*** Available records Section Begins ***

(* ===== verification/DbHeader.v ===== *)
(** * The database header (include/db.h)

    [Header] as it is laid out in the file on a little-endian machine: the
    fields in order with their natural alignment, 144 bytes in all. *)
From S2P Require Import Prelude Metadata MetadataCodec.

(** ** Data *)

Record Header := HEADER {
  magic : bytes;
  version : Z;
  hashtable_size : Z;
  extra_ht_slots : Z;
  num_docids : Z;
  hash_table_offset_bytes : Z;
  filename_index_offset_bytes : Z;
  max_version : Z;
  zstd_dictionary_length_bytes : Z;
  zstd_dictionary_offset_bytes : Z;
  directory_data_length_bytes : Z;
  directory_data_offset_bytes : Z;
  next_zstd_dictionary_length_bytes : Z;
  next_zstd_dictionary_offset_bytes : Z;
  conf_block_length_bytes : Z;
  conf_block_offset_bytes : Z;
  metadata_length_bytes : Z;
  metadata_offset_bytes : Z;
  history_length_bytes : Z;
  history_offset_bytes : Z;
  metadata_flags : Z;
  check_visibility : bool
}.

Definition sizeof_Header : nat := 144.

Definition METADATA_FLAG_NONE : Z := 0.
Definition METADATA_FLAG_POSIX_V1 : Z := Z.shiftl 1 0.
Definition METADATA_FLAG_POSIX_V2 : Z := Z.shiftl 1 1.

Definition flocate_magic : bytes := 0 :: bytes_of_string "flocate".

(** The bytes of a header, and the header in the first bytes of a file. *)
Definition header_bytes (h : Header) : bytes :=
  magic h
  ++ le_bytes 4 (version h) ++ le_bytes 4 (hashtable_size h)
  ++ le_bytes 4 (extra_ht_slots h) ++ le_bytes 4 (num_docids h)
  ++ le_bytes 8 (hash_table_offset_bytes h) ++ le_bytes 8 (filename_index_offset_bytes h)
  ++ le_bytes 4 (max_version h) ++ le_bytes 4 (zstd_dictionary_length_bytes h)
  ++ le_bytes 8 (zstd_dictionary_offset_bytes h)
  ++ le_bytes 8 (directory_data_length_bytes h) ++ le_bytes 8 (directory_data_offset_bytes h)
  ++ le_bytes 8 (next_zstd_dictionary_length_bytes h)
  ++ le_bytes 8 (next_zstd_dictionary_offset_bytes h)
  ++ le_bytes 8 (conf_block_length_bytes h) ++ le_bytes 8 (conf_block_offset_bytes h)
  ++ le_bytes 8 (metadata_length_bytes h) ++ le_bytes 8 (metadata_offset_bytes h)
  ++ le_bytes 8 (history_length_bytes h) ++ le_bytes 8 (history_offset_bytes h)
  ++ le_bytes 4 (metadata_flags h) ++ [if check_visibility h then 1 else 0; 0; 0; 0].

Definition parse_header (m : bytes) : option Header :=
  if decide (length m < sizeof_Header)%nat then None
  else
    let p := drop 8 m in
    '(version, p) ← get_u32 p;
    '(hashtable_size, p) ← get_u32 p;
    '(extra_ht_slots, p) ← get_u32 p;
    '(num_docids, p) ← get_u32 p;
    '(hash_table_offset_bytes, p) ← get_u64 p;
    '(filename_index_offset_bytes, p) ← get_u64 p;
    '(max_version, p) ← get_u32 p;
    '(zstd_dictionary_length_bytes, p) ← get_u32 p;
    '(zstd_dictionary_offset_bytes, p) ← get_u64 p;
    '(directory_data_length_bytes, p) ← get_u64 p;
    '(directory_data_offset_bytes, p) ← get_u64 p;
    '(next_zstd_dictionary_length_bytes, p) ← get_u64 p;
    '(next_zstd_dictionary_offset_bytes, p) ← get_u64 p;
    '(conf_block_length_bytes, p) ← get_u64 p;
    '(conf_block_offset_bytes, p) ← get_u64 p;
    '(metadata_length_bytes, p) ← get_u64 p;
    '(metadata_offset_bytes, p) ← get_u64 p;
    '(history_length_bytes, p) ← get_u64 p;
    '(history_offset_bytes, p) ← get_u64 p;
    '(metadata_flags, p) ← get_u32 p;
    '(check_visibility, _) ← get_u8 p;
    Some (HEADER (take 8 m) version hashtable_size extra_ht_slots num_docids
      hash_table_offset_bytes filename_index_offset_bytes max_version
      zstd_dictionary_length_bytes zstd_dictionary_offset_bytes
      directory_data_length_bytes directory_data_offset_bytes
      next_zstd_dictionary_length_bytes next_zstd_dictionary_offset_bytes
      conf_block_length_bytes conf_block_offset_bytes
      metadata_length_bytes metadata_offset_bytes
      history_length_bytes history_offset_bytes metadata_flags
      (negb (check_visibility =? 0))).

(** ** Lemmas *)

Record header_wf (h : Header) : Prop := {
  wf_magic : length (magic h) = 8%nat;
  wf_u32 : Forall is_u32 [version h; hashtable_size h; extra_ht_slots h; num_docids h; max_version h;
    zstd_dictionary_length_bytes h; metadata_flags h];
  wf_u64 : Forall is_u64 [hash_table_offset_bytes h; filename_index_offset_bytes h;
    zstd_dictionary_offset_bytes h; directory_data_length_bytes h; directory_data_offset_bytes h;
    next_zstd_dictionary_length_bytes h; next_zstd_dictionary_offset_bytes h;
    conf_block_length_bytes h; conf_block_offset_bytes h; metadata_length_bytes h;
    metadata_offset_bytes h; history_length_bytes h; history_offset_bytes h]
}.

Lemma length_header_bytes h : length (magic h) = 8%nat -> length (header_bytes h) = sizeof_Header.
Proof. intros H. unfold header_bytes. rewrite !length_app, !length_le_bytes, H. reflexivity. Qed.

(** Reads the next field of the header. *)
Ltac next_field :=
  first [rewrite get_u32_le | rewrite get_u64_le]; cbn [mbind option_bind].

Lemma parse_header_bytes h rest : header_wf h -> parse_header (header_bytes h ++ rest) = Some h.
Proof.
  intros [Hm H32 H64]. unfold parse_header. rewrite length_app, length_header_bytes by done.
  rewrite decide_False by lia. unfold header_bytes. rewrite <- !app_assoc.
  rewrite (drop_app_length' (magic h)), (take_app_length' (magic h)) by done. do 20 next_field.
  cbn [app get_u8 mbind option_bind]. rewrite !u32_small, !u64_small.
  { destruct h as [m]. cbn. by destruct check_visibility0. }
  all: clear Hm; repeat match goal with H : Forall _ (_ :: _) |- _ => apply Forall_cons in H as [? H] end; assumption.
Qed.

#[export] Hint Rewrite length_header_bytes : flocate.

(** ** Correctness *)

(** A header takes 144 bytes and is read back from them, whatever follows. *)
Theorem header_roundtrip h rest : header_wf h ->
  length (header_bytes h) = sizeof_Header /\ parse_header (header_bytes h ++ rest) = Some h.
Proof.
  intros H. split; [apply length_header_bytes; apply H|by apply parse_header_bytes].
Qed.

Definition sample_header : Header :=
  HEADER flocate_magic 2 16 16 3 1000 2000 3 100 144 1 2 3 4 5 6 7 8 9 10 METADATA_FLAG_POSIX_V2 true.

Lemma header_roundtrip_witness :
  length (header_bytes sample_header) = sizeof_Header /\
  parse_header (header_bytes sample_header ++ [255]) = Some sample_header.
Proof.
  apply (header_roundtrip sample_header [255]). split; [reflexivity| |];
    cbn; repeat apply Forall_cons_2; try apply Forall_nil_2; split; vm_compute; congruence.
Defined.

*** Available records Section Ends ***
*** Available records Section Begins ***

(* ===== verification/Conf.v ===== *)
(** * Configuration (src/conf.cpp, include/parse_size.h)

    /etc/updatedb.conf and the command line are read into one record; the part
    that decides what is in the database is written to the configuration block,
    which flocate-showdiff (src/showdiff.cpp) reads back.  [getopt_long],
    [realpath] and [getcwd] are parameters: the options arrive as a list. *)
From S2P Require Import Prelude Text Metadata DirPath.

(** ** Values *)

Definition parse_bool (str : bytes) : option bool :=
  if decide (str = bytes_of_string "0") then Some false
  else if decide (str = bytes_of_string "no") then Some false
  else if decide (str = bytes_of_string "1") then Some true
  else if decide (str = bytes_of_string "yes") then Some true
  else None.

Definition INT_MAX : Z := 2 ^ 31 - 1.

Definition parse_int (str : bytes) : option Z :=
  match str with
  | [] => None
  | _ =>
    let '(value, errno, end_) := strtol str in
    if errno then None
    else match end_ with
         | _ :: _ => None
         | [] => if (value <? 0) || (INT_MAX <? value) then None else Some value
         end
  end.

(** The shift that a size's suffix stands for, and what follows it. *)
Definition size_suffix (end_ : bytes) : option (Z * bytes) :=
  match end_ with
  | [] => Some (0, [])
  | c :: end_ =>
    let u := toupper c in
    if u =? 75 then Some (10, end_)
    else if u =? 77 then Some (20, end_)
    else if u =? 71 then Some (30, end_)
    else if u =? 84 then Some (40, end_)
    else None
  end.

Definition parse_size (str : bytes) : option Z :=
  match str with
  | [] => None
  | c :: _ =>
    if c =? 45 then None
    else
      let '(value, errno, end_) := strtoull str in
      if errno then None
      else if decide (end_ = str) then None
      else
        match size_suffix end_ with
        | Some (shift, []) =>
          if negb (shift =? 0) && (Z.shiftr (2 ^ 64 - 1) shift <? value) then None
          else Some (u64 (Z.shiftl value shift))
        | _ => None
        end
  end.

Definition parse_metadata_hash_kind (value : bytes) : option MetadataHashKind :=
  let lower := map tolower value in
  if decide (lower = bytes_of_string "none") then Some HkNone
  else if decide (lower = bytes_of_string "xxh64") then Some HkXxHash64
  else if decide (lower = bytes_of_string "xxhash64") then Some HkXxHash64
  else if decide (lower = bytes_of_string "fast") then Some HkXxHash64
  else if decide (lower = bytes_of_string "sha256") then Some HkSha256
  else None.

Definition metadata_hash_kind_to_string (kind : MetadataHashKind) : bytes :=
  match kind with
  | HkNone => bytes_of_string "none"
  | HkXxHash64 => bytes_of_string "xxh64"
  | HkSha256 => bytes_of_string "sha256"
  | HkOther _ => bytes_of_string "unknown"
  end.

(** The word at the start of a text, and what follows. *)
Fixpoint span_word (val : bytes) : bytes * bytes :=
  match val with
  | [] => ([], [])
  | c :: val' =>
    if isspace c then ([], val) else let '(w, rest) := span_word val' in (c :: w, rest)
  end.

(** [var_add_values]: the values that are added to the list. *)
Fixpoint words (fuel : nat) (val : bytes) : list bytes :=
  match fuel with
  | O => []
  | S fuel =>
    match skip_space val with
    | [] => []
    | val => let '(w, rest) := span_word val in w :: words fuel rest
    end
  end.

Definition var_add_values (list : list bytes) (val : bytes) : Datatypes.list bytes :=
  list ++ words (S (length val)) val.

*** Available records Section Ends ***
*** Available records Section Begins ***

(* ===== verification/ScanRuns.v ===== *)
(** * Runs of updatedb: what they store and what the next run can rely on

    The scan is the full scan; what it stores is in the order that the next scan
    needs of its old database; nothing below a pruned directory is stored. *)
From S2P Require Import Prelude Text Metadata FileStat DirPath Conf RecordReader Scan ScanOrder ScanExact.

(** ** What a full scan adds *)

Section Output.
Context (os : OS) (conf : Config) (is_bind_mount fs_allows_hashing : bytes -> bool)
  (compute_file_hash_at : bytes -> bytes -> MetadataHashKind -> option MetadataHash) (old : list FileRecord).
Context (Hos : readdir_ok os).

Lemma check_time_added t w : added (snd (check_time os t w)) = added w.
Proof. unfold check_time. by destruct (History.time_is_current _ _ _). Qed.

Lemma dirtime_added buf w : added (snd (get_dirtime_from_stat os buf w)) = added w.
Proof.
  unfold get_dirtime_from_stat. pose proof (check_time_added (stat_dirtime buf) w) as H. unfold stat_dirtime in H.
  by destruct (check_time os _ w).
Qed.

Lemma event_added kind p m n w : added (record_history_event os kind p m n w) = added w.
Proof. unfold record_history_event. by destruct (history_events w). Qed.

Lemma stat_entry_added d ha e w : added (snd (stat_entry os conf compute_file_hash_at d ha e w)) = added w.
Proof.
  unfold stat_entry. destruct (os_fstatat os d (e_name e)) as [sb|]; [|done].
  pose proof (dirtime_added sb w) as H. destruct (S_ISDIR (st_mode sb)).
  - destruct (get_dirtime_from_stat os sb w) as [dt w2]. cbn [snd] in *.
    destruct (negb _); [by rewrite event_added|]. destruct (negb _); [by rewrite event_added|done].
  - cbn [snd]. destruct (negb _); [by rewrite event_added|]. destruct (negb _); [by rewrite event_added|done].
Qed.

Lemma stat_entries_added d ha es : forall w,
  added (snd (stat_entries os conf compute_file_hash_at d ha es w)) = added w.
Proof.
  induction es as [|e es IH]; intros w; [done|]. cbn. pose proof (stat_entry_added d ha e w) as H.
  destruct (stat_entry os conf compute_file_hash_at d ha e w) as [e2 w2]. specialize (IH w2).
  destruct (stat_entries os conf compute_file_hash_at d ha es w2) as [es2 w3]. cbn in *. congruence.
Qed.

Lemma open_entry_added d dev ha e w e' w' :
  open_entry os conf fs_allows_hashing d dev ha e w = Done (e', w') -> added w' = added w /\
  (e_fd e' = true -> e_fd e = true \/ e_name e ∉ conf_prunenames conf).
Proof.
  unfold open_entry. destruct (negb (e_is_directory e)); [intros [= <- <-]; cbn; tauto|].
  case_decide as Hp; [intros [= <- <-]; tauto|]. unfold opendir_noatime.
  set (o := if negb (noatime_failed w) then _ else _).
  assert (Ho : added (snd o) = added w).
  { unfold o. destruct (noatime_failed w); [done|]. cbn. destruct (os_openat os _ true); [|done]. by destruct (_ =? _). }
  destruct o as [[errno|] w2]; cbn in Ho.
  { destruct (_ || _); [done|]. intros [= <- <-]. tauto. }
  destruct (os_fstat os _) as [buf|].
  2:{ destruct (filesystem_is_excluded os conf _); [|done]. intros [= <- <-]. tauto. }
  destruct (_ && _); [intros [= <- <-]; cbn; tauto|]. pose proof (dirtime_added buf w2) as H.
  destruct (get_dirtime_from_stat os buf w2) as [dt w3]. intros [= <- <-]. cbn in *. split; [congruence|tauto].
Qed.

*** Available records Section Ends ***

What you have to do:
Only a number should be given: the count of lines above that contain the word "Prelude".

Result:
3